Re: Help optimising Spark SQL query
Generally (not only spark sql specific) you should not cast in the where part of a sql query. It is also not necessary in your case. Getting rid of casts in the whole query will be also beneficial. Le lun. 22 juin 2015 à 17:29, James Aley james.a...@swiftkey.com a écrit : Hello, A colleague of mine ran the following Spark SQL query: select count(*) as uses, count (distinct cast(id as string)) as users from usage_events where from_unixtime(cast(timestamp_millis/1000 as bigint)) between '2015-06-09' and '2015-06-16' The table contains billions of rows, but totals only 64GB of data across ~30 separate files, which are stored as Parquet with LZO compression in S3. From the referenced columns: * id is Binary, which we cast to a String so that we can DISTINCT by it. (I was already told this will improve in a later release, in a separate thread.) * timestamp_millis is a long, containing a unix timestamp with millisecond resolution This took nearly 2 hours to run on a 5 node cluster of r3.xlarge EC2 instances, using 20 executors, each with 4GB memory. I can see from monitoring tools that the CPU usage is at 100% on all nodes, but incoming network seems a bit low at 2.5MB/s, suggesting to me that this is CPU-bound. Does that seem slow?

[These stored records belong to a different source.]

(** C6, as amended: a [List] call of the plugin over [pkg/cloudflare] that
    gets a page back asks for the requested page size, or for 100 when none
    is requested; its result carries a next-page token exactly when the page
    holds as many records as that size, and the token is the decimal form of
    the reported page number plus one. The self-contained plugin's [List]
    asks for the same page size and forms its token the same way, but
    carries it exactly when the provider reports a page number below its
    total number of pages. With either, listing a zone of 5 records with
    page size 2 gives exactly three pages, of which the first two carry a
    token. *)
Theorem List_page_size_and_token :
  (forall {S : Type} (api : Cf.Api S) (ParseFloat : string -> option float64)
          (req : ListRequest) (w : World Cf.ApiCall S) (cfg : Plugin.targetConfig)
          (token : string) (records : list Cf.DNSRecord) (next : option string),
      Plugin.parseTargetConfig (list_TargetConfig req) = Ok cfg ->
      Plugin.ZoneID cfg <> "" ->
      env w !! "CLOUDFLARE_API_TOKEN" = Some token -> token <> "" ->
      fst (Cf.ListRecords api ParseFloat {| Cf.api_token := token |} (Plugin.ZoneID cfg)
                          (PageToken req) (PageSize req) w) = Ok (records, next) ->
      let effective := if (0 <? PageSize req)%Z then PageSize req else 100%Z in
      let res := fst (fst (Plugin.List api ParseFloat req w)) in
      (exists params resp s',
          Cf.Records_List api {| Cf.api_token := token |} params (backend w) = (Ok resp, s')
          /\ dns.PerPage params = Some (float64_of_int effective)
          /\ NativeIDs res = map dns.ID (dns.Result resp)
          /\ (forall t, NextPageToken res = Some t ->
                        t = FormatInt (int64 (dns.ResultInfo_Page resp + 1))))
      /\ (is_Some (NextPageToken res) <-> Z.of_nat (length (NativeIDs res)) = effective))
  /\ FakeZone.list_pages 10 2 None (FakeZone.world (FakeZone.zone_of 5))
     = [ {| NativeIDs := ["rec-0"; "rec-1"]; NextPageToken := Some "2" |};
         {| NativeIDs := ["rec-2"; "rec-3"]; NextPageToken := Some "3" |};
         {| NativeIDs := ["rec-4"]; NextPageToken := None |} ]
  /\ (forall {S : Type} (api : Standalone.Api S) (Sscanf_d : string -> option Z)
             (req : ListRequest) (w : World Standalone.ApiCall S)
             (config : Standalone.TargetConfig) (sent : cloudflare.ResultInfo)
             (records : list cloudflare.DNSRecord)
             (resultInfo : option cloudflare.ResultInfo) (s' : S),
         Standalone.parseTargetConfig (list_TargetConfig req) = Ok config ->
         calls (snd (Standalone.List api Sscanf_d req w))
         = (calls w ++ [Standalone.CallListDNSRecords (Standalone.ZoneID config) sent])%list ->
         Standalone.ListDNSRecords
           api {| cloudflare.APIToken := Standalone.APIToken config |}
           (Standalone.ZoneID config) sent (backend w) = (Ok (records, resultInfo), s') ->
         let res := fst (fst (Standalone.List api Sscanf_d req w)) in
         cloudflare.PerPage sent = (if (0 <? PageSize req)%Z then PageSize req else 100%Z)
         /\ NativeIDs res = map cloudflare.ID records
         /\ NextPageToken res
            = match resultInfo with
              | Some info =>
                  if (cloudflare.Page info <? cloudflare.TotalPages info)%Z
                  then Some (FormatInt (int64 (cloudflare.Page info + 1)))
                  else None
              | None => None
              end)
  /\ FakeZoneV0.list_pages 10 2 None (FakeZoneV0.world (FakeZoneV0.zone_of 5))
     = [ {| NativeIDs := ["rec-0"; "rec-1"]; NextPageToken := Some "2" |};
         {| NativeIDs := ["rec-2"; "rec-3"]; NextPageToken := Some "3" |};
         {| NativeIDs := ["rec-4"]; NextPageToken := None |} ].
Proof.
  split; [| split; [vm_compute; reflexivity | split; [| vm_compute; reflexivity]]].
  - intros S api ParseFloat req w cfg token records next Hcfg Hzone Henv Htok Hlist
           effective res.
    destruct (ListRecords_success _ _ _ _ _ _ _ _ _ Hlist)
      as (params & resp & s' & Hcall & _ & Hper & Hrecords & Hnext).
    assert (Hres : res = {| NativeIDs := map Cf.ID records; NextPageToken := next |}).
    { unfold res, Plugin.List. rewrite Hcfg.
      apply String.eqb_neq in Hzone. rewrite Hzone.
      unfold bind at 1. rewrite (NewClient_ok w token Henv Htok).
      unfold bind.
      destruct (Cf.ListRecords _ _ _ _ _ _ w) as [r w'].
      simpl in Hlist. now subst r. }
    assert (Hids : NativeIDs res = map dns.ID (dns.Result resp)).
    { rewrite Hres, Hrecords. cbn [NativeIDs]. rewrite map_map. reflexivity. }
    split.
    + exists params, resp, s'. repeat split; try assumption.
      intros t. rewrite Hres. cbn [NextPageToken]. rewrite Hnext.
      fold effective. destruct (Z.eqb _ effective); congruence.
    + rewrite Hids, length_map. rewrite Hres. cbn [NextPageToken]. rewrite Hnext.
      fold effective. destruct (Z.eqb_spec (Z.of_nat (length (dns.Result resp))) effective).
      * split; [easy | intros _; eexists; reflexivity].
      * split; [intros [? [=]] | easy].
  - intros S api Sscanf_d req w config sent records resultInfo s' Hcfg Hcalls Hans res.
    destruct (Standalone_List_run api Sscanf_d req w config Hcfg)
      as (sent' & Hper & Hlog & Hrun).
    rewrite Hlog in Hcalls. apply app_inv_head in Hcalls. injection Hcalls as ->.
    unfold res. rewrite (Hrun _ _ Hans). now repeat split.
Qed.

Can anyone offer any ideas by glancing at the query as to why this might be slow? We'll profile it meanwhile and post back if we find anything ourselves. A side issue - I've found that this query, and others, sometimes completes but doesn't return any results. There appears to be no error that I can see in the logs, and Spark reports the job as successful, but the connected JDBC client (SQLWorkbenchJ in this case), just sits there forever waiting. I did a quick Google and couldn't find anyone else having similar issues. Many thanks, James.